1 febbraio 2010 / 17:41 / 8 anni fa

Banche, aiuti stato 2009 Europa oltre 1.000 mld euro - R&S

MILANO, 1 febbraio (Reuters) - Nel 2009 l'ammontare lordo degli aiuti dei governi europei a favore delle banche è stato quasi due volte e mezzo rispetto a quello degli Usa anche se lo stock complessivo di risorse impiegate dal 2008 in Europa rimane inferiore a quello utilizzato negli Stati Uniti. Nel Vecchio Continente i governi più attivi durante l'anno scorso sono stati quelli inglese e tedesco, mentre l'Italia, dove l'intervento si è concretizzato solamente con i cosiddetti Tremonti bond, è settima nella classifica degli interventi sulle banche alle spalle della Francia.

E' quanto risulta da uno studio di Mediobanca R&S sui piani governativi di stabilizzazione finanziaria delle banche in Europa e Usa.

Con un'accelerazione nel primo trimestre nel 2009 in Europa sono stati attivati interventi pubblici per un ammontare lordo di 1.046 miliardi di euro - circa due volte e mezzo quello impiegato a fine 2008 - portando lo stock lordo a fine anno a 1.449 miliardi di euro, di cui l'80% (1.155 miliardi) sottoforma di garanzia.

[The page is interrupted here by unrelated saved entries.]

Lemma scan_done s bs m i l a : table_of s bs m -> bs !! i = Some l -> Z.of_nat (length (names s)) < MaxUint32 - 3 ->
  forall n p, (p <= length l)%nat -> (n + p = Nat.max 3 (length l))%nat ->
  scan (bucket_of l) (top a) a n (Z.of_nat p) m =
    Done (match list_find (named s a) (drop p l) with Some (_, r) => inl r | None => inr (Z.of_nat (length l)) end) m.
Proof.
  intros Ht Hl Hn n. pose proof (cells_length _ _ _ _ _ Ht Hl) as Hll. unfold MaxUint32 in Hn.
  induction n as [|n IH]; intros p Hp Hnp; cbn [scan].
  - assert (p = length l) as -> by lia. by rewrite drop_ge.
  - destruct (l !! p) as [r|] eqn:Er.
    + destruct (tb_cells _ _ _ Ht i l p r Hl Er) as (a' & Hna & _ & _ & Hh).
      assert ((if Z.of_nat p <? AccountMapBucketBaseSize then entry (bucket_of l) (Z.of_nat p)
               else entries_overflow (bucket_of l) !! Z.to_nat (Z.of_nat p - AccountMapBucketBaseSize)) = Some r) as Hent.
      { unfold AccountMapBucketBaseSize. destruct (Z.ltb_spec (Z.of_nat p) 3); [rewrite entry_bucket by lia; done|rewrite overflow_bucket by lia; done]. }
      pose proof (lookup_lt_Some _ _ _ Er) as Hlt.
      assert ((h ← header r; if bool_decide (hash_top h = top a /\ addr h = a) then ret (inl r) else scan (bucket_of l) (top a) a n (u32 (Z.of_nat p + 1))) m =
        Done (match list_find (named s a) (drop p l) with Some (_, r) => inl r | None => inr (Z.of_nat (length l)) end) m) as Hcheck.
      { rewrite (bind_done _ _ _ _ _ (header_done _ _ _ Hh)). cbn [hash_top addr header_of]. rewrite (drop_S l r p) by done. cbn [list_find].
        destruct (decide (named s a r)) as [Hna'|Hna'].
        - unfold named in Hna'. rewrite Hna in Hna'. injection Hna' as ->. by rewrite bool_decide_eq_true_2.
        - rewrite bool_decide_eq_false_2 by (intros [_ ->]; done). replace (u32 (Z.of_nat p + 1)) with (Z.of_nat (S p)) by (rewrite u32_small; lia).
          rewrite IH by lia. by destruct (list_find _ (drop (S p) l)) as [[? ?]|]. }
      destruct (_ <? _); rewrite Hent; exact Hcheck.
    + apply lookup_ge_None_1 in Er. assert (p = length l) as -> by lia. rewrite drop_ge by done. cbn [list_find].
      unfold AccountMapBucketBaseSize. rewrite (proj2 (Z.ltb_lt _ _)) by lia. rewrite entry_bucket by lia. by rewrite lookup_ge_None_2.
Qed.

(** What is found is the account of the map. *)
Lemma find_live s bs m a l : table_of s bs m -> bs !! Z.to_nat (bpos a) = Some l ->
  match list_find (named s a) l with Some (_, r) => live s !! a = Some r | None => live s !! a = None end.
Proof.
  intros Ht Hl. destruct (list_find _ l) as [[j r]|] eqn:E.
  - apply list_find_Some in E as (Hj & Hna & _). destruct (tb_cells _ _ _ Ht _ l j r Hl Hj) as (a' & Hna' & Hv & _). unfold named in Hna. congruence.
  - destruct (live s !! a) as [r|] eqn:Ev; [|done]. destruct (tb_live _ _ _ Ht a r Ev) as (Hna & l' & j & Hl' & Hj). rewrite Hl in Hl'. injection Hl' as <-.
    apply list_find_None in E. rewrite Forall_lookup in E. by destruct (E j r Hj).
Qed.

(** ** [GetOrNew] *)
Definition added (a : Address) (l : list Ref) (m : AccountMap) : AccountMap :=
  set_buckets (<[Z.to_nat (bpos a) := bucket_of (l ++ [length (headers m)])]> (buckets m))
    (set_headers (headers m ++ [header_of a (Z.of_nat (length l))]) m).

Le risorse pubbliche impegnate negli Usa nel salvataggio delle banche l'anno scorso sono state invece pari a 608 miliardi di dollari circa - il 31% di quelle utilizzate nel 2008 - portando l'ammontare lordo complessivo a fine 2009 a 2.565 miliardi. Il 70% circa della cifra relativa al 2009 riguardano garanzie.

Al netto di rimborsi e rinunce alle garanzie in Europa l'esposizione netta complessiva dei governi a fine 2009 ammontava a 1.028 miliardi di euro a fronte di 1.968 miliardi di dollari in Usa. Da evidenziare a questo riguardo che dei 420 miliardi restituiti (e includendo le rinuncia a garanzie) a fine 2009 in Europa, 337 miliardi circa riguardano la Gran Bretagna.

Gli Stati Uniti superano di gran lunga l'Europa per quanto riguarda il numero degli istituti destinatari degli interventi con 838 contro 66 a fine 2009.

IN EUROPA PIU' AIUTI IN UK E GERMANIA, RBS IN TESTA

Durante il 2009 i governi inglese e tedesco sono stati quelli più impegnati sul fronte della stabilizzazione finanziaria rispettivamente con 711 miliardi e 171 miliardi, seguiti dall'Olanda che ha impegnato 62 miliardi di euro. L'intervento in Italia ha raggiunto un ammontare di 4,1 miliardi di euro, lo 0,4% del totale.

Tra i singoli istituti, nel Regno Unito i primi destinatari degli aiuti governativi sono stati Royal Bank of Scotland (RBS.L) - 420 miliardi di euro tra garanzie e iniezioni di capitale - e Lloyds TSB Group (LLOY.L) con 328 miliardi di aiuti, quasi annullati nel novembre scorso.

Anche nel confronto con gli Usa Rbs e Lloyds sono gli istituti più sussidiati, seguiti da Citigroup (C.N) (251 miliardi di euro) e BoA (BAC.N) (116 miliardi di euro).

In Germania ad assorbire le maggiori risorse dell'intervento pubblico è stata Hypo Real Estate con 166 miliardi di euro tra ricapitalizzazioni, garanzie e Opa (la banca è stata nazionalizzata).

In Italia sono stati quattro gli istituti che hanno emesso i Tremonti bond: Banco Popolare BAPO.MI per 1,45 miliardi, Banca Pop Milano PMII.MI per 500 milioni, Mps (BMPS.MI) per 1,9 miliardi ed il Credito Valtellinese (PCVI.MI) per 200 milioni.

UniCredit (CRDI.MI) e Intesa Sanpaolo (ISP.MI) dopo aver manifestato interesse per importi massimi di 2 e 4 miliardi, il 29 settembre hanno rinunciato alla domanda.

I rimborsi in Europa hanno riguardato otto istituti e cinque paesi: oltre al già citato Regno Unito, nell'ordine i maggiori rimborsi si sono avuti in Germania (65 miliardi), Francia (9 miliardi), Olanda (5 miliardi) e Svizzera (4 miliardi).

Tra le singole banche oltre a Llyods e Rbs i rimborsi più consistenti sono stati da parte di Bnp BNPP.P (2,55 miliardi di euro), Société Générale (SOGN.PA) (3,4 mld con attraverso un aumento di capitale destinato al mercato) e Crédit Agricole (3 miliardi) mentre in Olanda Ing ING.AS ha riacquistato 5 miliardi di titoli detenuti dallo Stato.